Automatically Setup Your Computer with Ansible Playbook

Setting up a computer can be a major annoyance. Being ‘the tech guy’, I still have vivid nightmares of spending every other weekend reinstalling friends’ and family members’ Windows boxes that have come to a crawl. Now, most of us know enough to backup the important data and that makes the process easier. (If you don’t have backups, go setup Nextcloud, Syncthing, or some other automatic system. Seriously, it’s gonna come back to bite you sooner or later.) But there is still the matter of installing and configuring all your software. Some people have tackled that by writing install scripts. However, there is a better way - Ansible playbook. Let me introduce Ansible. Ansible is a software for computer provisioning. In computing, provisioning means automated installation and configuration of software and services. Provisioning tools, such as Ansible, Chef and Puppet, help you cut down the setup time from hours to mere minutes. Their main advantage over custom scripts is that they are idempotent. That means they only makes the necessary changes. So, if a task fails (for example because ou forgot to connect your Ethernet cable, oops), you can just run it again without any worries. The reason I chose to use Ansible, is that the tasks are easily configurable using yaml files. It is also written in Python, which makes it easy to write your own module for it, in case of need. So what is Ansible playbook? It is the collection of yaml files, describing the tasks to be executed. You can find an introduction to its syntax in Ansible documentation. I will demonstrate how you can setup your computers using an Ansible playbook, using mine as an example. You can find it at my Gitlab page.
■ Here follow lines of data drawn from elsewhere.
Lemma job_ok r w j1 j j2 hist oj ev r' w' : job_step j (r, w) = ((oj, ev), (r', w')) -> sys_ok (mkSys r w (j1 ++ j :: j2) hist) ->
  sys_ok (mkSys r' w' (j1 ++ match oj with Some j => [j] | None => [] end ++ j2) (hist ++ ev)).
Proof.
  intros Hs (Hl & Hp & Hj). cbn [sy_jobs sy_reader sy_hist] in Hl, Hp, Hj. assert (sr_running r = true /\ j1 = [] /\ j2 = []) as (Hr & -> & ->).
  { rewrite length_app in Hl. cbn in Hl. destruct (sr_running r); [|lia]. destruct j1, j2; cbn in Hl; try lia. done. }
  unfold sys_ok. cbn. destruct j as [disks|start [|d disks]|start d disks|start d s disks]; cbn [job_step] in Hs.
  - rewrite St_bind_run, beside_run in Hs. injection Hs as <- <- <- _. cbn. rewrite app_nil_r, Hr. done.
  - rewrite St_bind_run in Hs. injection Hs as <- <- <- _. cbn. by rewrite app_nil_r.
  - destruct (spins d) eqn:Esp; [injection Hs as <- <- <- _; cbn; by rewrite app_nil_r, Hr|]. rewrite St_bind_run in Hs. cbn [memory fst snd] in Hs. destruct (is_due _ _ _) eqn:E; cbn in Hs; injection Hs as <- <- <- _; cbn; [|by rewrite app_nil_r, Hr].
    rewrite Hr. split; [done|]. apply (sys_ok_snoc _ _ (sr_due r)); [done..| |done]. split; [by unfold spins in Esp; case_bool_decide|]. intros u Hu. rewrite Hp, lookup_fmap in Hu.
    unfold is_due in E. apply negb_true_iff, Z.ltb_ge in E. destruct (sr_due r !! od_SerialNumber d) as [t|]; [|done]. cbn in *. by simplify_eq.
  - rewrite St_bind_run, beside_run in Hs. injection Hs as <- <- <- _. cbn. by rewrite app_nil_r, Hr.
  - rewrite St_bind_run in Hs. injection Hs as <- <- <- _. cbn. rewrite Hr. split; [done|]. apply (sys_ok_snoc _ _ (sr_due r)); [done..|].
    cbn [promise]. rewrite Hp. unfold stored. cbn [sr_due]. rewrite fmap_insert. f_equal. unfold wait_after. by destruct (sm_Passed s).
Qed.

(** C36. In every life of the reader, with Annotate called at any time and any disks coming and going, at most
    one refresh runs; it reads no disk that spins, and one it has stored a reading of only six hours after the
    start of the pass that read it when the reading has the disk's verdict, half an hour when it has none,
    unless the disk was away in between. *)
Theorem smart_reads_paced w s : rtc sys_step (mkSys NewSMARTReader w [] []) s -> (length (sy_jobs s) <= 1)%nat /\ justified paced [] (sy_hist s).
Proof.
  intros H. enough (sys_ok s) as (Hl & _ & Hj) by (split; [rewrite Hl; by destruct (sr_running _); lia|done]).
  assert (sys_ok (mkSys NewSMARTReader w [] [])) as H0 by (split; [done|split; [cbn; by rewrite fmap_empty|done]]).
  induction H as [|s1 s2 s3 Hs _ IH]; [done|]. apply IH. destruct Hs as [? ? ? ? ? ? ? ? ? Ha|? ? ? ? ? ? ? ? ? ? Hs|]; [by eapply annotate_ok|by eapply job_ok|done].
Qed.
End Paced.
This is the layout of the playbook:


Roles, as the names suggests, contains roles. They are collection of tasks, files and variables needed to setup a particular service. Vars contains device-specific Ansible configuration. Setup.yaml is the playbook entry point and is the script that starts it all. Let’s go through them one by one.

The playbook entry point

Here is a snippet from the setup.yaml file:

- hosts: localhost
  connection: local

    - name: config_file
      prompt: "What computer is this"
      private: no

    - name: gitlab_password
      prompt: "Enter your Gitlab password"
      private: yes

    - vars/{{ config_file }}.yml

    - alzadude.firefox-addon
    - common
    - desktop
    - dotfiles
    - {role: laptop, when: laptop} ...

The first two lines are self explanatory. They specify, that the tasks should be run on the same computer the playbook was executed on. Following is the vars_prompt, which prompts user for input and stores it in a variable. I use it to determine which device-specific configuration should be loaded. And also to enter the gitlab password - I don’t want to store it in the playbook. The largest chunk is taken by the roles. As you can see, they can be called conditionally. I have a laptop variable stored in my vars, to determine whether I should install laptop- mode-tools.
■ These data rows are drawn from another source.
Lemma collect_listed c : steps exec_trace collect c (fun _ _ t => Forall listed t).
Proof.
  unfold collect. apply steps_memory. destruct (co_running c) as [[prev serialOf]|]; [|by apply steps_ret]. eapply steps_beside; [apply observe_listed|]. intros res t Ht.
  intros w. exists []. rewrite !app_nil_r. done.
Qed.
(** C24. Whatever the node's tools print and however they fail, what the agent runs to report its storage is,
    word for word, a command of the list under timeout, or the SMART read of one whole disk: no name read from
    the node or the cluster reaches a command but that of a disk. *)
Theorem storage_commands_fixed ops c w : exists t, exec_trace (storage_acts ops (c, w)).2.2 = (exec_trace w ++ t)%list /\ Forall (fun argv => listed argv \/ smart_command argv) t.
Proof.
  enough (steps exec_trace (storage_acts ops) c (fun _ _ t => Forall (fun argv => listed argv \/ smart_command argv) t)) as H by apply H.
  revert c. induction ops as [|o ops IH]; intros c; cbn [storage_acts]; [by apply steps_ret|].
  eapply (steps_bind _ _ _ _ (fun _ _ t => Forall (fun argv => listed argv \/ smart_command argv) t)); [|intros ? c' t Ht; eapply steps_mono; [apply IH|]; intros ? ? t' Ht'; by apply Forall_app].
  destruct o as [serialOf in_time| |d]; cbn [storage_act].
  - unfold Latest. eapply (steps_bind _ _ _ _ (fun _ _ t => Forall listed t)); [|intros ? c' t Ht; apply steps_ret; rewrite app_nil_r; eapply Forall_impl; [exact Ht|]; by left].
    apply steps_remember. eapply (steps_bind _ _ _ _ (fun _ _ t => Forall listed t)); [destruct in_time; [apply collect_listed|by apply steps_ret]|].
    intros ? c' t Ht. apply steps_memory, steps_ret. by rewrite app_nil_r.
  - eapply steps_mono; [apply collect_listed|]. intros ? ? t Ht. eapply Forall_impl; [exact Ht|]. by left.
  - eapply steps_beside; [apply read_smart, quiet_smart|]. intros s t Ht. apply steps_ret. rewrite app_nil_r. eapply Forall_impl; [exact Ht|]. by right.
Qed.
End Listed.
Device-specific configuration

Now, let’s look at the configuration files. These are the contents of vars/hp-dm1.yaml, the configuration file for my laptop:

user: dak
model: dm1
laptop: true
ssd: true

As you can see, not much going on here. Just my username for the particular machine and some variables to determine, whether to run certain roles.

Writing your roles

As I mentioned earlier, roles are a collection of tasks, files, variables etc. needed to installl and configure a service. They are the heart of a playbook. The role has a specific directory structure, that I describe below.
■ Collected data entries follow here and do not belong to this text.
(** An event that does not concern [email] leaves its part of the state
    as it is. *)
Lemma step_other (s s1 : state) (ev : event) :
  match ev with Enter _ e _ => e <> email | Settle e _ => e <> email end ->
  step s ev = Some s1 ->
  cache s1 !! email = cache s !! email /\
  (email ∈ inflight s1 <-> email ∈ inflight s) /\
  refreshes_for email s1 = refreshes_for email s /\
  (forall who, calls s !! who = Some (Awaiting email) ->
               calls s1 !! who = Some (Awaiting email)).
Proof.
  destruct ev as [who e now | e o]; intros Hne; cbn [step].
  - destruct (calls s !! who) eqn:Hwho; [discriminate|]. intros [= <-].
    assert (Hkeep : forall c who', calls s !! who' = Some (Awaiting email) ->
                      <[who := c]> (calls s) !! who' = Some (Awaiting email)).
    { intros c who' H. rewrite lookup_insert_ne; [exact H | congruence]. }
    unfold getTokenForAccount.
    destruct (match cache s !! e with
              | Some e0 => if valid now e0 then Some (accessToken e0) else None
              | None => None end) as [token|].
    + cbn. repeat split; auto.
    + destruct (decide (e ∈ inflight s)).
      * cbn. repeat split; auto.
      * split; [reflexivity|]. split; [cbn; rewrite elem_of_union, elem_of_singleton; intuition congruence|].
        split; [|apply Hkeep].
        unfold refreshes_for. cbn [refreshes]. rewrite count_refresh.
        destruct (String.eqb_spec e email); [contradiction | reflexivity].
  - destruct (decide (e ∈ inflight s)); [|discriminate]. intros [= <-].
    cbn [settled Tokens.cache inflight calls]. split; [|split; [|split]].
    + destruct o; [|reflexivity]. now apply lookup_insert_ne.
    + rewrite elem_of_difference, elem_of_singleton. intuition congruence.
    + reflexivity.
    + intros who H. rewrite lookup_fmap, H. cbn [fmap option_fmap option_map].
      f_equal. now apply resume_other.
Qed.

(** A caller that finds the entry of [email] invalid awaits the refresh in
    flight, issuing it if there is none. *)
Lemma step_enter_stale (s s1 : state) (who : nat) (now : Z) :
  stale (cache s !! email) now ->
  step s (Enter who email now) = Some s1 ->
  cache s1 = cache s /\
  email ∈ inflight s1 /\
  refreshes_for email s1 =
    (if decide (email ∈ inflight s) then refreshes_for email s
     else S (refreshes_for email s)) /\
  calls s1 !! who = Some (Awaiting email) /\
  (forall who', calls s !! who' = Some (Awaiting email) ->
                calls s1 !! who' = Some (Awaiting email)).
Proof.
  intros Hstale. cbn [step].
  destruct (calls s !! who) eqn:Hwho; [discriminate|]. intros [= <-].
  assert (Hkeep : forall who', calls s !! who' = Some (Awaiting email) ->
                    <[who := Awaiting email]> (calls s) !! who' = Some (Awaiting email)).
  { intros who' H. rewrite lookup_insert_ne; [exact H | congruence]. }
  unfold getTokenForAccount.
  assert (Hc : match cache s !! email with
               | Some e0 => if valid now e0 then Some (accessToken e0) else None
               | None => None end = None).
  { destruct (cache s !! email) as [e0|]; [|reflexivity]. cbn in Hstale. now rewrite Hstale. }
  rewrite Hc. destruct (decide (email ∈ inflight s)) as [Hin|Hout]; cbn.
  - repeat split; auto. apply lookup_insert_eq.
  - split; [reflexivity|]. split; [set_solver|]. split; [|split; [apply lookup_insert_eq | auto]].
    destruct (string_dec email email); [reflexivity | contradiction].
Qed.

(** While the callers for [email] are concurrent, at most one refresh of
    the account is issued, and every caller awaits it. *)
Lemma concurrent_callers (evs : list event) (s s' : state) :
  concurrent email (cache s !! email) evs ->
  run s evs = Some s' ->
  cache s' !! email = cache s !! email /\
  (forall who, calls s !! who = Some (Awaiting email) ->
               calls s' !! who = Some (Awaiting email)) /\
  (forall who, In who (entered email evs) -> calls s' !! who = Some (Awaiting email)) /\
  (email ∈ inflight s ->
     email ∈ inflight s' /\ refreshes_for email s' = refreshes_for email s) /\
  (email ∉ inflight s -> entered email evs = [] ->
     (email ∉ inflight s') /\ refreshes_for email s' = refreshes_for email s) /\
  (email ∉ inflight s -> entered email evs <> [] ->
     email ∈ inflight s' /\ refreshes_for email s' = S (refreshes_for email s)).
Proof.
  revert s. induction evs as [|ev evs IH]; intros s Hc Hrun.
  - injection Hrun as <-. cbn. repeat split; auto; try contradiction.
  - cbn [run] in Hrun. destruct (step s ev) as [s1|] eqn:Hstep; [|discriminate].
    apply List.Forall_cons_iff in Hc as [Hev Hc].
    assert (Hcase : (exists who now, ev = Enter who email now /\ stale (cache s !! email) now) \/
                    (match ev with Enter _ e _ => e <> email | Settle e _ => e <> email end)).
    { destruct ev as [who e now | e o]; [|now right].
      destruct (String.eqb_spec e email) as [->|Hne]; [left | now right].
      exists who, now. split; [reflexivity | now apply Hev]. }
    destruct Hcase as [(who & now & -> & Hstale) | Hother].
    + destruct (step_enter_stale _ _ _ _ Hstale Hstep) as (H1 & H2 & H3 & H4 & H5).
      rewrite <- H1 in Hc.
      destruct (IH s1 Hc Hrun) as (I1 & I2 & I3 & I4 & _ & _).
      destruct (I4 H2) as [I4a I4b].
      cbn [entered]. rewrite String.eqb_refl.
      split; [now rewrite I1, H1|]. split; [auto|]. split.
      { intros w [<-|Hw]; [now apply I2 | now apply I3]. }
      split; [|split].
      * intros Hin. split; [exact I4a|]. rewrite I4b, H3.
        destruct (decide (email ∈ inflight s)); [reflexivity | contradiction].
      * intros _ Hnil. discriminate.
      * intros Hout _. split; [exact I4a|]. rewrite I4b, H3.
        destruct (decide (email ∈ inflight s)); [contradiction | reflexivity].
    + destruct (step_other _ _ _ Hother Hstep) as (H1 & H2 & H3 & H4).
      rewrite <- H1 in Hc.
      destruct (IH s1 Hc Hrun) as (I1 & I2 & I3 & I4 & I5 & I6).
      assert (Hent : entered email (ev :: evs) = entered email evs).
      { destruct ev as [who e now | e o]; cbn [entered]; [|reflexivity].
        destruct (String.eqb_spec e email); [contradiction | reflexivity]. }
      rewrite Hent.
      split; [now rewrite I1|]. split; [auto|]. split; [exact I3|].
      split; [|split].
      * intros Hin. destruct (I4 (proj2 H2 Hin)) as [? ?]. split; [assumption | congruence].
      * intros Hout Hnil. destruct (I5 (fun H => Hout (proj1 H2 H)) Hnil) as [? ?].
        split; [assumption | congruence].
      * intros Hout Hne. destruct (I6 (fun H => Hout (proj1 H2 H)) Hne) as [? ?].
        split; [assumption | congruence].
Qed.

(** When the refresh in flight settles, every call awaiting it returns
    its outcome. *)
Lemma settle_resumes (s : state) (o : outcome) :
  email ∈ inflight s ->
  step s (Settle email o) = Some (settled email s o) /\
  refreshes (settled email s o) = refreshes s /\
  (email ∉ inflight (settled email s o)) /\
  (forall who, calls s !! who = Some (Awaiting email) ->
               calls (settled email s o) !! who = Some (Returned (observed o))).
Proof.
  intros Hin. cbn [step]. destruct (decide (email ∈ inflight s)); [|contradiction].
  split; [reflexivity|]. split; [reflexivity|].
  split; [cbn; rewrite elem_of_difference, elem_of_singleton; intuition congruence|].
  intros who H. cbn. rewrite lookup_fmap, H. cbn. now rewrite String.eqb_refl.
Qed.

(** A caller that finds a valid entry returns it; no network call. *)
Lemma cached_token_returned (s : state) (who : nat) (now : Z) (e : CacheEntry) :
  calls s !! who = None ->
  cache s !! email = Some e -> valid now e = true ->
  exists s1, step s (Enter who email now) = Some s1 /\
             refreshes s1 = refreshes s /\ inflight s1 = inflight s /\
             calls s1 !! who = Some (Returned (Token (accessToken e))).
Proof.
  intros Hwho He Hv. cbn [step]. rewrite Hwho. eexists. split; [reflexivity|].
  unfold getTokenForAccount. rewrite He, Hv. cbn.
  split; [reflexivity|]. split; [reflexivity|]. apply lookup_insert_eq.
Qed.

End TokenFacts.

Section TokenClaim.
Import Tokens.

(** C9: [getTokenForAccount] is singleflight per account.  Take a token
    manager with no refresh of [email] in flight, and any stretch of events
    in which the callers for [email] -- at least one -- all find its cache
    entry invalid and no refresh of it settles, whatever happens with other
    accounts in between.  Then exactly one OAuth refresh of [email] is
    issued, every one of these callers awaits it, and when it settles, with
    a token or with an error, all of them observe that same result, no
    further network call is made, the table entry is cleared and a token is
    cached. *)
Theorem getTokenForAccount_singleflight
    (email : string) (s s' : state) (evs : list event) :
  email ∉ inflight s ->
  concurrent email (cache s !! email) evs ->
  entered email evs <> [] ->
  run s evs = Some s' ->
  refreshes_for email s' = S (refreshes_for email s) /\
  (forall who, In who (entered email evs) -> calls s' !! who = Some (Awaiting email)) /\
  forall o : outcome,
    exists s'', step s' (Settle email o) = Some s'' /\
      refreshes s'' = refreshes s' /\
      (email ∉ inflight s'') /\
      (forall who, In who (entered email evs) ->
                   calls s'' !! who = Some (Returned (observed o))) /\
      match o with
      | Refreshed entry => cache s'' !! email = Some entry
      | Failed _ => cache s'' !! email = cache s !! email
      end.
Proof.
  intros Hidle Hc Hne Hrun.
  destruct (concurrent_callers email evs s s' Hc Hrun) as (H1 & _ & H3 & _ & _ & H6).
  destruct (H6 Hidle Hne) as [Hin Hcount].
  split; [exact Hcount|]. split; [exact H3|].
  intros o. destruct (settle_resumes email s' o Hin) as (Hs & Hr & Hout & Hall).
  exists (settled email s' o). split; [exact Hs|]. split; [exact Hr|]. split; [exact Hout|].
  split; [intros who Hw; apply Hall, H3, Hw|].
  destruct o as [entry|err]; cbn; [apply lookup_insert_eq | exact H1].
Qed.

Lemma three_callers_concurrent :
  concurrent "a@example.com" (cache (init ∅) !! "a@example.com"%string) three_callers.
Proof.
  unfold concurrent, three_callers.
  repeat (apply List.Forall_cons; [first [exact (fun _ => I) | discriminate]|]).
  apply List.Forall_nil.
Qed.

Lemma getTokenForAccount_singleflight_witness :
  exists s', run (init ∅) three_callers = Some s' /\
    refreshes_for "a@example.com" s' = 1%nat /\
    exists s'', step s' (Settle "a@example.com"
                          (Refreshed (mkCacheEntry "token-A" 3601000))) = Some s'' /\
      refreshes s'' = refreshes s' /\
      forall who, In who [0; 2; 3]%nat -> calls s'' !! who = Some (Returned (Token "token-A")).
Proof.
  eexists. split; [vm_compute; reflexivity|].
  match goal with |- context [refreshes_for _ ?s'] =>
    destruct (getTokenForAccount_singleflight "a@example.com" (init ∅) s' three_callers)
      as (Hcount & _ & Hsettle)
  end.
  - cbn. set_solver.
  - exact three_callers_concurrent.
  - discriminate.
  - vm_compute. reflexivity.
  - split; [exact Hcount|].
    destruct (Hsettle (Refreshed (mkCacheEntry "token-A" 3601000)))
      as (s'' & Hs & Hr & _ & Hall & _).
    exists s''. split; [exact Hs|]. split; [exact Hr|]. exact Hall.
Defined.

(** After the refresh has settled with a token valid at the time, a later
    caller returns it from the cache. *)
Example cached_after_refresh :
  exists s, run (init ∅)
              (three_callers ++
               [ Settle "a@example.com" (Refreshed (mkCacheEntry "token-A" 3601000));
                 Enter 4 "a@example.com" 2000 ]) = Some s /\
            refreshes s = ["b@example.com"; "a@example.com"]%string /\
            calls s !! 4%nat = Some (Returned (Token "token-A")).
Proof. eexists. split; [vm_compute; reflexivity|]. split; reflexivity. Qed.

End TokenClaim.

(* --------------------------------------------------------------------- *)
(** ** helpers.js: formatDuration, back-off delays *)
(* --------------------------------------------------------------------- *)

Section HelpersMore.
Import Js Helpers.

Lemma duration_seconds_nonneg (ms : Q) : (0 <= ms)%Q -> 0 <= duration_seconds ms.
Proof.
  intros H. unfold duration_seconds. change 0 with (Qfloor 0).
  apply Qfloor_resp_le. apply Qle_shift_div_l; lra.
Qed.

Lemma modelled_duration_nonneg (ms : Q) :
  (0 <= ms)%Q -> (ms < inject_Z (2 ^ 53))%Q -> modelled_duration ms = true.
Proof.
  intros H0 H1. unfold modelled_duration.
  assert (Ha : Qle_bool 0 ms = true) by (now apply Qle_bool_iff).
  assert (Hb : Qle_bool (inject_Z (2 ^ 53)) ms = false).
  { destruct (Qle_bool (inject_Z (2 ^ 53)) ms) eqn:E; [|reflexivity].
    apply Qle_bool_iff in E. lra. }
  now rewrite Ha, Hb.
Qed.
template are files such as systemd timers or configurations, that are necessary for the role. They include variables, which will be filled in, when the template is handled. For things that asre invariable (such as plugins), use the files directory. defaults include the default configuration, for other variables vars is used. meta contains dependencies. Lastly, tasks contain a list of tasks to run. Of course, you might not need all of these for your role. Indeed, the only mandatory section are the tasks. So let’s take a look how the task file might look:

- name: install terminal applications
  become: yes
      - fish
      - tmux
      - guake
    state: present

- name: make fish default shell
  become: yes
    name: "{{ user }}"
    shell: /usr/bin/fish

- name: copy guake config
    src: guake/
    dest: ~{{ user }}/.gconf/apps/guake/
    mode: 755

The first task installs some software using apt. As you can see, it is possible to use substitution, instead of writing a new task for every piece of software. The state=present means that will check it the item is already on the system, and if not, install it with apt. The next one runs modifies a user on the system. In this case, to make fish its default shell. You could also just run chsh via the command module. But running external commands is not idempotent. So you should use the functionality provided by Ansible modules whenever possible. The last two task copies some configuration files. It automatically looks for them in the role’s files directory.

The script

The last piece of the puzzle is the shell script to run the playbook:

#! /usr/bin/env bash
# Stop unpredictible behavior
set -o errexit # Exit on most errors
set -o nounset # Disallow expansion of unset variables
set -o pipefail # Use last non-zero exit code in a pipeline

# Define constants
readonly PROJECTS_DIR=projects
readonly PLAYBOOK_REPO=""
readonly PLAYBOOK=setup.yml

function main() {
  # Install Git and Ansible
  sudo apt install git ansible
  # Clone the Ansible playbook and run it cd "${HOME}"
  mkdir -p "${PROJECTS_DIR}"
  ansible-pull -U "${PLAYBOOK_REPO}" -i localhost, "${PLAYBOOK}" --ask-become-pass
  # Install Steam
  sudo apt install steam

# Run the script
main "$@"

Of course, you could skip writing a script altogether. You could just install Ansible, clone the git repository and run the playbook directly. But that would beat the purpose of automating the setup. Moreover, you need to install Steam. Because of its EULA, Steam unfortunately cannot be installed by Ansible.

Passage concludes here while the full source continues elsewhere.